INFORMATION PROVIDED:
########################################

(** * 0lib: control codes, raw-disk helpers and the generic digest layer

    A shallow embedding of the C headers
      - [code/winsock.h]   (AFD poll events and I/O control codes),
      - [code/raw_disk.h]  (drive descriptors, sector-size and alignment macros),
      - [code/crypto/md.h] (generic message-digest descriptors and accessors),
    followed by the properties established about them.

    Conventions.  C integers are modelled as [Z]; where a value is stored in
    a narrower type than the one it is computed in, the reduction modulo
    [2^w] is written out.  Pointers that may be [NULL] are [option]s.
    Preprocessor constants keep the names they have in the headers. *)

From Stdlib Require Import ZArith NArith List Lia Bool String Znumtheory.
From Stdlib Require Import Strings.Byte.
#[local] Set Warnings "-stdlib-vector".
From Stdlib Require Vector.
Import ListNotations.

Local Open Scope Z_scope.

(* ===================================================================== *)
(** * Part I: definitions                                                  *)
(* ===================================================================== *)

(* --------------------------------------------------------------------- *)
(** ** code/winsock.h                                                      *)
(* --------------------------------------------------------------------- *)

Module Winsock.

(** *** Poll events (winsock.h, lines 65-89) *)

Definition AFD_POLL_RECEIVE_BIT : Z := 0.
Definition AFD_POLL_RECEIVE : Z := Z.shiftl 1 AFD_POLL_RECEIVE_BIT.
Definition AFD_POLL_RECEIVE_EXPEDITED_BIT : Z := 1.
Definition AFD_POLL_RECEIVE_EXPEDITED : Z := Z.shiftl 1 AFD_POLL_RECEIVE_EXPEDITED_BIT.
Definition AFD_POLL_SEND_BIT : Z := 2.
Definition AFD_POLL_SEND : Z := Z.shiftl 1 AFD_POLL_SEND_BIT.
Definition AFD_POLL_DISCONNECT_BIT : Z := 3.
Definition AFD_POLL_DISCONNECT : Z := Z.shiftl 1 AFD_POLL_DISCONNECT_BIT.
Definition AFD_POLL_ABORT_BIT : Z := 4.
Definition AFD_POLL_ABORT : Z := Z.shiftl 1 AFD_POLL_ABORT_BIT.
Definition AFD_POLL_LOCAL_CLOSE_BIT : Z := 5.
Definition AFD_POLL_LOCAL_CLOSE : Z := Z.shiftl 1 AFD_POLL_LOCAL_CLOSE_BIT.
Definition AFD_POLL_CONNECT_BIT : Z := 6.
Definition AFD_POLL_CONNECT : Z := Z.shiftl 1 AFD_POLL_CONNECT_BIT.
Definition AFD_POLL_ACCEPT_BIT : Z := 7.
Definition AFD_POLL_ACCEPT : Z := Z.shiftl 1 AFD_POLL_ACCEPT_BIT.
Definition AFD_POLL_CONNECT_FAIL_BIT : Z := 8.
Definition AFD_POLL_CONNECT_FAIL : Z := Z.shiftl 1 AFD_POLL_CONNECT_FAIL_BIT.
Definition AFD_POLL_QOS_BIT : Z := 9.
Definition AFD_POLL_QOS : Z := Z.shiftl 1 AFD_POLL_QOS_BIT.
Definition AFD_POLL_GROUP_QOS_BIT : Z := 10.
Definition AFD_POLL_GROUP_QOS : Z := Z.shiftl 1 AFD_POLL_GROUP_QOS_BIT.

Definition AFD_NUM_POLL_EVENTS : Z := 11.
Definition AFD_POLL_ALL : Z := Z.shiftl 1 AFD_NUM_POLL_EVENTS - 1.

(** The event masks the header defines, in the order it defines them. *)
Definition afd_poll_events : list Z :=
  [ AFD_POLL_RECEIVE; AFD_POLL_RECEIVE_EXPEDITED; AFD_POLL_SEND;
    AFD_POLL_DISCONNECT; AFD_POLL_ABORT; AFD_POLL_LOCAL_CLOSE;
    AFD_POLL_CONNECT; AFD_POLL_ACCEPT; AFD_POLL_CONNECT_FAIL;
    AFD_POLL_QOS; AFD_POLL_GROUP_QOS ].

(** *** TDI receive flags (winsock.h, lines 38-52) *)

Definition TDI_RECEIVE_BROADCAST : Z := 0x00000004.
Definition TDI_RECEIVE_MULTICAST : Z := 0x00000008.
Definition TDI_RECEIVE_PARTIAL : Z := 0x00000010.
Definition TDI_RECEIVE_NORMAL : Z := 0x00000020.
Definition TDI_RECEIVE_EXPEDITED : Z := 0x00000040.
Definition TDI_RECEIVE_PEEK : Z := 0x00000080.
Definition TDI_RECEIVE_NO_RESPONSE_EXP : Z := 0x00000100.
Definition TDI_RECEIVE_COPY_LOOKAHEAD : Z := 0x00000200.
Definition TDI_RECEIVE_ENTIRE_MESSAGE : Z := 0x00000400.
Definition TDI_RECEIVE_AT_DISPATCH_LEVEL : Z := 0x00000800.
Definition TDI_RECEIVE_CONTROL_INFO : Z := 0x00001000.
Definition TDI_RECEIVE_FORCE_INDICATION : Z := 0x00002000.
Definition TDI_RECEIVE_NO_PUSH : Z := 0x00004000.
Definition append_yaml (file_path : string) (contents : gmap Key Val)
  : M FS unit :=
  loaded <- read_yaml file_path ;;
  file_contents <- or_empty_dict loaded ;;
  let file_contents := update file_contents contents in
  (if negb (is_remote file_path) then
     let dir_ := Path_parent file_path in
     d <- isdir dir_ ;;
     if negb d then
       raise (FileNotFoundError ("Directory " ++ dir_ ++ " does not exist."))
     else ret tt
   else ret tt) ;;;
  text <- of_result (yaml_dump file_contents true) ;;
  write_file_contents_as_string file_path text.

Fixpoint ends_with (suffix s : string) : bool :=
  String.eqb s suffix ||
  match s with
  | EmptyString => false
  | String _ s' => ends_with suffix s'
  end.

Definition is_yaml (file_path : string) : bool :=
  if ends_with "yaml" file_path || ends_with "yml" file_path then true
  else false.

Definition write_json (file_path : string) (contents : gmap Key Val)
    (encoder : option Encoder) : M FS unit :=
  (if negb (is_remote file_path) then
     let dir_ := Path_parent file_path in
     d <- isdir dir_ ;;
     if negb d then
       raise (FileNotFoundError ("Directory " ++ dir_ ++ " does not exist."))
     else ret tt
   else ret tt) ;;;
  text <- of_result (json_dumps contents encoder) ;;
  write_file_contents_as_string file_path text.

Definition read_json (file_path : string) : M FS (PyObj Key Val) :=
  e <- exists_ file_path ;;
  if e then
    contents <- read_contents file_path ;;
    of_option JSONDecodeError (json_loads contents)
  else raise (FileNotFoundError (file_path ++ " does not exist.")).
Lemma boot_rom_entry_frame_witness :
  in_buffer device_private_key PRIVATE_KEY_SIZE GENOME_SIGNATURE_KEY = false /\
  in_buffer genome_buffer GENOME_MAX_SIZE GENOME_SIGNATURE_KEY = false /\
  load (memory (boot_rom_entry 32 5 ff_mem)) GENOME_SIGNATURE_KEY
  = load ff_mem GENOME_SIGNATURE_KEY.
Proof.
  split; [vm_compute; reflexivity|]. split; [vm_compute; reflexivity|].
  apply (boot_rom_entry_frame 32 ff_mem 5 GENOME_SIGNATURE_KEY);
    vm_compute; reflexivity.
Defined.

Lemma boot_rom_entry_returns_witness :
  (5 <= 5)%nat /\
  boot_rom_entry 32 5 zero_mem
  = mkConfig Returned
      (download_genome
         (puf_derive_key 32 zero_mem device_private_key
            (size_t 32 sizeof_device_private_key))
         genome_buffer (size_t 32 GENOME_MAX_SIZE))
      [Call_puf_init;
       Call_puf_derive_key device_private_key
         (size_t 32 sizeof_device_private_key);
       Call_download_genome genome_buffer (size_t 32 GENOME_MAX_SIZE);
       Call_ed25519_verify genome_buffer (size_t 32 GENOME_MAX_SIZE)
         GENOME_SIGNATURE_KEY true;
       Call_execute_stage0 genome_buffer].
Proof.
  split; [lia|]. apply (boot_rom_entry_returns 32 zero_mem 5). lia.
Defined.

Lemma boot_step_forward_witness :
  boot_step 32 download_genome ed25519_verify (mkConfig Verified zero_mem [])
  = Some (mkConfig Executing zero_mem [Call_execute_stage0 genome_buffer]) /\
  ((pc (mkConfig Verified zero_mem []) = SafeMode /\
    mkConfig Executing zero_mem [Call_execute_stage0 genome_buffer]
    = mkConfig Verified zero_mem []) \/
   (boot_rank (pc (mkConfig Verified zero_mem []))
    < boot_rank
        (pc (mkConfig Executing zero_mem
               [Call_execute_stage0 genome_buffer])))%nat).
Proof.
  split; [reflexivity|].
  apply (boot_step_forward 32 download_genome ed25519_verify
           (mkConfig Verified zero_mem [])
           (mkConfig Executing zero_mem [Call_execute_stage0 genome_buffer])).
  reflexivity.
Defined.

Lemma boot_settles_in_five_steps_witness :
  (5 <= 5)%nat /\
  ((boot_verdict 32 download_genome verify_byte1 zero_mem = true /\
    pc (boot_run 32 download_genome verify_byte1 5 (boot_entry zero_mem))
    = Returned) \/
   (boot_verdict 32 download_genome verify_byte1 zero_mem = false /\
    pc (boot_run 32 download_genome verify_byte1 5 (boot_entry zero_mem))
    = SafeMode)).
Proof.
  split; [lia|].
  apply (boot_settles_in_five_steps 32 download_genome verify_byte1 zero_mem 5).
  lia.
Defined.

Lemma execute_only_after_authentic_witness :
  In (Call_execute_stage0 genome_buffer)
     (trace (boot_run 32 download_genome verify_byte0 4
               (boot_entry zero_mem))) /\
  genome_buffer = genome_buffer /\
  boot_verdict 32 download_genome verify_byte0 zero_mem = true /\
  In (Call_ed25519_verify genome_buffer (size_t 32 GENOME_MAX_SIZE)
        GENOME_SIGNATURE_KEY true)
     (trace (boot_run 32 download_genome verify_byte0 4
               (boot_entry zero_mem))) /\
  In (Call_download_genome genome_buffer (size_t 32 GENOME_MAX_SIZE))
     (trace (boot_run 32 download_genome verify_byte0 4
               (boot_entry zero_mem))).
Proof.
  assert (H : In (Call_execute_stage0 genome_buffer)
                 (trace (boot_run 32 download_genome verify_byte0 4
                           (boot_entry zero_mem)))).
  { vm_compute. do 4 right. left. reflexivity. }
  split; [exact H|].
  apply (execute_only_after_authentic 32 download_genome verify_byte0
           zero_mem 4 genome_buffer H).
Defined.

########################################

EXERCISE OBJECTIVE: Write out an exact transcription of the line with "vm_compute. do 4" and of each line after it; stop at the end of the records.

OUTPUT BELOW:
  { vm_compute. do 4 right. left. reflexivity. }
  split; [exact H|].
  apply (execute_only_after_authentic 32 download_genome verify_byte0
           zero_mem 4 genome_buffer H).
Defined.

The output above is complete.